Correlation Analysis

This technique allows for the comparison of two separate variables to determine if there is a relationship between them. Analysts typically use this approach when business leaders suspect that two variables work together in some way. Correlation analysis offers a way to test the assumption. An example might be testing whether the page through which people enter a website leads to more actual purchases of a product or service.

Data Mining

This term covers much of what analysts do with large data sets, often referred to as Big Data. Using sophisticated statistical analysis, they research large amounts of data looking for patterns and trends that can prove useful to a business. They also look for correlations between two variables. The key here is providing actionable recommendations based on large amounts of information. An example includes searching health records from a certain large patient demographics to determine steps that can be taken to improve health outcomes.

Experimental Design

In this area, analytics are used to test the validity of a strategic business plan. That can include a hypothesis, new packaging for a product or a strategic marketing plan. This typically involves making changes in one department within an organization and comparing it to a “control” – a department where the change wasn’t made. This approach can determine whether the change improved productivity, saved money or enhanced the quality of a product or service.

Factor Analysis

This technique is typically put into play when comparing a large number of variables, rather than just two.

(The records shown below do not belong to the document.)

(* ===== verification/WindowsDrop.v ===== *)
(** * Dropping the iterator of a walk on Windows

    [WalkDrop] for [read_dir_windows]: its streaming closure schedules at most the results
    of the directory, so the pool ends once the iterator is gone. *)
From S2P Require Import Prelude Order Tree World Std Error Platform DirEntry Callback.
From S2P Require Import OrderedQueue ReadDirIter DirEntryIter ParWalk ParComplete ParStop Abandon.
From S2P Require Import NtEnum Windows WindowsReadDir WalkDir WalkTypes WalkModes WindowsWalk WalkDrop.

Section WindowsDrop.
Context {W : WindowsStd} {C : ClientState} {K : Type} {HN : NtSys K}.
Context (fs : FileSystem) (o : WalkDirOptions C) (fuel : nat).

Lemma win_schedule_pushes {R} skip (g : R -> nat) ctx path d st anc infos c (finish : Z -> run_of C R) n :
  0 <= c -> c + Z.of_nat (length infos) <= usize_max ->
  (forall c', 0 <= c' -> (max_pushes g (finish c') <= if (c' =? 0)%Z then n else 0)%nat) ->
  (max_pushes g (schedule_subdirs skip ctx path d st anc infos c finish) <=
    (if (c =? 0)%Z then n else 0) `max` length (subdirs (kept skip infos)))%nat.
Proof.
  intros Hc Hb Hf. revert c Hc Hb. induction infos as [|info infos IH]; intros c Hc Hb.
  { pose proof (Hf c Hc). simpl. lia. }
  rewrite length_cons in Hb. unfold kept in *. cbn [List.filter schedule_subdirs max_pushes].
  pose proof (IH c Hc ltac:(lia)) as Hskip.
  destruct (skip && Win.is_hidden_win32 (file_name info) (file_attributes info)); cbn [negb]; [lia|].
  unfold subdirs in *. cbn [List.filter].
  change (Win.has_attr (file_attributes info) FILE_ATTRIBUTE_DIRECTORY) with (is_dir_attr info).
  destruct (is_dir_attr info); cbn [negb length max_pushes]; [|lia].
  rewrite usize_add_small by lia.
  pose proof (IH (c + 1) ltac:(lia) ltac:(lia)) as Hnext.
  rewrite (proj2 (Z.eqb_neq (c + 1) 0)) in Hnext by lia. lia.
Qed.

Lemma windows_tame th path rdd d anc st :
  o_follow_links o = false -> o_sort o = false -> o_process_read_dir o = None ->
  readable fuel th path -> tls_ok (th_tls th) -> d <> 0 ->
  tame (read_dir (DirReader := windows_reader fuel) fs (read_options o) path rdd d anc st) th.
Proof.
  intros Hfollow Hsort Hprocess Hread Htls Hd.
  destruct Hread as [(entries & [handle k1 k2 bs Ho Hs Hf Heq] & Hb & _)|[e He]].
  2: { left. eexists. intros ctx. by apply windows_fails. }
  right. cbn [read_dir windows_reader read_options r_follow_links r_read_metadata r_read_metadata_ext
    r_read_hardlink_info r_skip_hidden r_sort r_process_read_dir]. rewrite Hfollow, Hsort, Hprocess.
  destruct (nt_streaming (fun info infos => infos ++ [info]) path (th_tls th) [] (th_kernel th)
    _ _ _ _ _ fuel Ho Hs Hf Htls) as (tls1 & _ & E1).
  destruct (nt_plain path (th_tls th) (th_kernel th) _ _ _ _ _ fuel Ho Hs Hf Htls) as (tls2 & _ & E2).
  rewrite fold_push_info in E1. simpl app in E1. rewrite <- Heq in E1, E2.
  destruct (finish_ok (C := C) fs (o_read_metadata o) (o_read_metadata_ext o) (o_read_hardlink_info o)
    (o_skip_hidden o) path rdd d anc st handle entries k2) as (es & k' & Hfin);
    [rewrite Heq; by eapply stream_infos_ok|done|].
  assert (length es = length (kept (o_skip_hidden o) entries)) as Hlen.
  { destruct (Hfin tls1 0) as (_ & Hn & _). apply (f_equal length) in Hn. by rewrite !length_map in Hn. }
  unfold read_dir_windows. destruct (Hfin tls2 0) as (F2 & _). eexists _, (mk_thread k' tls2).
  rewrite E2. split; [by rewrite F2|]. intros ctx. rewrite E1. simpl ReadDir.results_list.
  rewrite length_map, Hlen.
  pose proof (List.filter_length_le is_directory entries) as Hle. split.
  - apply win_schedule_returns. intros n. cbn [all_returns]. by destruct (Hfin tls1 n) as (-> & _).
  - intros w. etransitivity; [apply (win_schedule_pushes _ _ _ _ _ _ _ _ 0 _
      (length (kept (o_skip_hidden o) entries)))|].
    + done.
    + lia.
    + intros c Hc. cbn [max_pushes]. destruct (Hfin tls1 c) as (-> & _). simpl settle.
      destruct (Z.eqb_spec c 0) as [->|Hne]; [|by rewrite own_pushes_streamed].
      etransitivity; [apply own_pushes_le|]. simpl. by rewrite length_map, Hlen.
    + simpl. rewrite subdirs_listed. unfold subdirs.
      pose proof (List.filter_length_le is_dir_attr (kept (o_skip_hidden o) entries)). lia.
Qed.

(** The iterator dropped at any moment of a parallel walk on Windows: with room for the
    directories of the tree and the results of one more per thread, the pool ends. *)
Theorem windows_dropped_walk_ends (th_of : ReadDirSpec.t C -> thread (K := K))
    fan_out num_threads capacity spec t s :
  0 <= o_max_retries o -> regular_walk fs o fuel th_of ->
  narrow (HR := windows_reader fuel) fs o th_of fan_out ->
  0 <= ReadDirSpec.depth spec -> reads (windows_parallel fuel fs o th_of) spec t ->
  (0 < num_threads)%nat -> (length (labels [0%Z] t) + num_threads * fan_out <= capacity)%nat ->
  reachable (windows_callback fuel fs o th_of) num_threads capacity (init [spec]) s -> stop s = false ->
  drop_ends (HR := windows_reader fuel) fs o th_of num_threads capacity s.
Proof.
  intros Hr Hw Hnar Hd Ht Hn Hroom Hs Hst.
  destruct (modes_modest (HR := windows_reader fuel) fs o th_of fan_out Hr Hnar)
    as (valid & Hv & Hset & Hmod).
  - destruct Hw as [[Hl Hf]|(Hsort & Hp & Hfo & Hre)]; [left; split; [by apply windows_oblivious|done]|].
    right. intros spec' d anc Hpos. destruct (Hre spec'). split; [by apply windows_regular|].
    apply windows_tame; try done. lia.
  - eapply modest_drop_ends; eauto.
Qed.
End WindowsDrop.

The statistical approaches used within factor analysis can help reduce the number of those variables, resulting in a reduction in the amount of data needed. An example comes from baseball, a statistically rich sport that increasingly uses data analytics to develop an in-game strategy. For example, a baseball team might take a large dataset of thousands of individual plays and determine that just a handful of factors typically determine the outcome.

Linear Optimization

This technique aids organizations in reducing the information from large data sets into an actionable series of steps. Using a linear mathematical model, analysts determine the best outcome possible based on a set of constraints. In business, those constraints can include manpower, time, money and materials. Linear optimizations help determine the best combination of those factors to reach the best possible outcome – typically increased profit at a reduced cost.

Meta-Analysis

Sometimes in business analytics, it’s best not to reinvent the wheel. Meta-analysis involves the research of studies previously done on an issue. Researchers look to the earlier work, often conducted over decades, to determine trends, find patterns and discover relationships between variables. This approach can save both time and money involved with conducting original statistical research.

Regression Analysis

This technique involves research into whether one variable has a large effect on another. For example, what impact does demand have on price structure? This analysis is the type airlines do on a daily basis to set ticket prices. Using regression analysis to check past data on the effect of one variable on another can help business leaders make accurate decisions in areas such as pricing before the trend becomes apparent to competitors.

These represent some of the key statistical techniques used in data analysis. Managers across an organization should make them a part of their overall education in running their section of a business. It can help not only in understanding data analytics but also in knowing what to ask for when developing a new strategy.